ODYSSEY 2004 - The Speaker and Language Recognition Workshop
May 31 - June 3, 2004
Speaker recognition systems employ a speech detection algorithm and use only frames detected as speech for further processing. The accuracy obtained by a speaker recognition system depends on the method that is used to detect speech, in particular for real-life deployments where the incoming speech varies significantly in loudness and noise characteristics. Also, actual deployments mandate real time processing, where look-ahead should be minimized and eliminated if possible, and where the speech detector cannot rely on statistics of speech features such as energy levels across the entire utterance. This makes many prevalent speech detection methods that use energy statistics unsuitable for speaker recognition deployments. Also, speech detection in text independent speaker recognition systems is more challenging compared to text dependent systems since there is no inherent validation and/or detection of the spoken.

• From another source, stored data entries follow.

(** ** Loops that return from their first iteration *)

Lemma returning_ret {R} (r : R) : Spec.returning (ret (Return r)).
Proof. by intros w. Qed.

Lemma returning_bind {A R} (m : M A) (k : A → M (flow R)) :
  (∀ a, Spec.returning (k a)) → Spec.returning (bind m k).
Proof.
  intros Hk w. unfold bind. destruct (m w) as [[a|e] w']; [apply Hk | done].
Qed.

Lemma for_in_returning {A R} (x : A) l (body : A → M (flow R)) w :
  Spec.returning (body x) →
  calls (for_in (x :: l) body w).2 = calls (body x w).2.
Proof.
  intros Hret. specialize (Hret w). simpl. unfold bind.
  destruct (body x w) as [[[|r]|e] w']; simpl in *; done.
Qed.

(** ** The extraction methods *)

Lemma bind_system_calls {B} (E : env) cmd (k : unit → M B) w :
  (∀ a, Spec.silent (k a)) →
  calls (bind (Os.system E cmd) k w).2 = calls w ++ [OsSystem cmd].
Proof. intros Hk. unfold bind. rewrite system_run. by rewrite Hk. Qed.

Ltac returning_steps :=
  repeat first [ apply returning_ret
               | apply returning_bind; intros ? ].

#[local] Hint Resolve silent_edit_POSSUM silent_edit_iFeature : silent.

(** The encoding-family method runs the tool for the first descriptor of
    its list and for no other. *)
Lemma extract_iFeature_calls (E : env) self w first rest :
  list_desc E self "all_iFeature" (iFeature_desc_list self) = first :: rest →
  calls (extract_iFeature_feature E self w).2
  = calls w
    ++ [OsSystem (iFeature_command E self
                    (path_str (temp_output_path E self first)) first)].
Proof.
  intros Hlist. unfold extract_iFeature_feature. rewrite Hlist. unfold_monad.
  rewrite for_in_returning by returning_steps.
  apply bind_system_calls. intros _. silent_steps.
Qed.

(** The PSSM-family method, once the FASTA file is read and the matrices
    are acquired, runs the tool for the first descriptor of its list and
    for no other. *)
Lemma extract_POSSUM_calls (E : env) self w fasta_dict w1 first rest :
  read_fasta_to_dict (input_folder self) (fasta_file_name self)
    (place_protein_id self) w = (Ret fasta_dict, w) →
  copy_form_pssm_matrices E fasta_dict w = (Ret tt, w1) →
  list_desc E self "all_POSSUM" (POSSUM_desc_list self) = first :: rest →
  calls (extract_POSSUM_feature E self w).2
  = calls w1
    ++ [OsSystem (possum_command E self
                    (path_str (temp_output_path E self first)) first)].
Proof.
  intros Hread Hcopy Hlist. unfold extract_POSSUM_feature. unfold_monad.
  rewrite (bind_eq _ _ _ _ _ Hread), (bind_eq _ _ _ _ _ Hcopy), Hlist.
  rewrite for_in_returning by returning_steps.
  apply bind_system_calls. intros _. silent_steps.
Qed.

Lemma list_desc_single (E : env) self alias vocabulary :
  protein_feature self ≠ alias →
  list_desc E self alias vocabulary = [protein_feature self].
Proof. intros Hne. unfold list_desc. by rewrite decide_False. Qed.

Lemma enum_cons (E : env) (X : gset string) x :
  x ∈ X → ∃ first rest, enum E X = first :: rest ∧ first ∈ X.
Proof.
  intros Hx. apply (enum_elem_of E) in Hx.
  destruct (enum E X) as [|first rest] eqn:Hl; [by apply elem_of_nil in Hx|].
  exists first, rest. split; [done|].
  apply (enum_elem_of E). rewrite Hl. apply list_elem_of_here.
Qed.

(** C4, as stated, fails: a name of neither vocabulary is handed to the
    PSSM tool in a shell command, and the only exception of the run comes
    afterwards, from the normalizer that finds no raw output. *)
Lemma unknown_descriptor_reaches_tool :
  let self := init "no_such_descriptor" 1 "input_folder" "sample" in
  let run := extract_POSSUM_feature Sample.quiet self Sample.ready in
  ("no_such_descriptor" ∉ POSSUM_desc_list self ∪ iFeature_desc_list self)
  ∧ calls run.2 = [OsSystem (Sample.possum_cmd "no_such_descriptor")]
  ∧ run.1 = Raise FileNotFoundError.
Proof.
  cbv zeta. split; [|split].
  - apply (bool_decide_unpack _). vm_compute. exact I.
  - vm_compute. reflexivity.
  - vm_compute. reflexivity.
Qed.

(** C4, amended. The extraction methods do not look the descriptor name up
    in a vocabulary: for every name other than the two aliases, known or
    not, the encoding-family method runs its tool once with that name, in
    every world; and the PSSM-family method, once the FASTA file is read
    and the acquisition stage has returned, runs its tool once with that
    name. *)
Theorem extraction_runs_any_name
    (E : env) (self : feature_extracter) (w : world) :
  protein_feature self ≠ "all_POSSUM" →
  protein_feature self ≠ "all_iFeature" →
  calls (extract_iFeature_feature E self w).2
  = calls w
    ++ [OsSystem (iFeature_command E self
                    (path_str (temp_output_path E self (protein_feature self)))
                    (protein_feature self))]
  ∧ (∀ (fasta_dict : PyDict.t) (w1 : world),
       read_fasta_to_dict (input_folder self) (fasta_file_name self)
         (place_protein_id self) w = (Ret fasta_dict, w) →
       copy_form_pssm_matrices E fasta_dict w = (Ret tt, w1) →
       calls (extract_POSSUM_feature E self w).2
       = calls w1
         ++ [OsSystem (possum_command E self
                         (path_str (temp_output_path E self
                                      (protein_feature self)))
                         (protein_feature self))]).
Proof.
  intros Hp Hi. split.
  - apply (extract_iFeature_calls E self w _ []).
    by apply list_desc_single.
  - intros fasta_dict w1 Hread Hcopy.
    apply (extract_POSSUM_calls E self w fasta_dict w1 _ [] Hread Hcopy).
    by apply list_desc_single.
Qed.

In this paper we describe a robust speech detection method based on voicing score estimation that allows for real time speech detection, and compare it to other real time methods in different conditions. All tested algorithms satisfy the requirements of exhibiting consistent performance across different data sets that have different noise characteristics, and operating in real time. The voicing-based algorithm is shown to perform significantly better than other tested speech detection algorithms.
Bibliographic reference. Zilca, Ran D. / Pelecanos, Jason W. / Chaudhari, Upendra V. / Ramaswamy, Ganesh N. (2004): "Real time robust speech detection for text independent speaker recognition", In ODYS-2004, 123-128.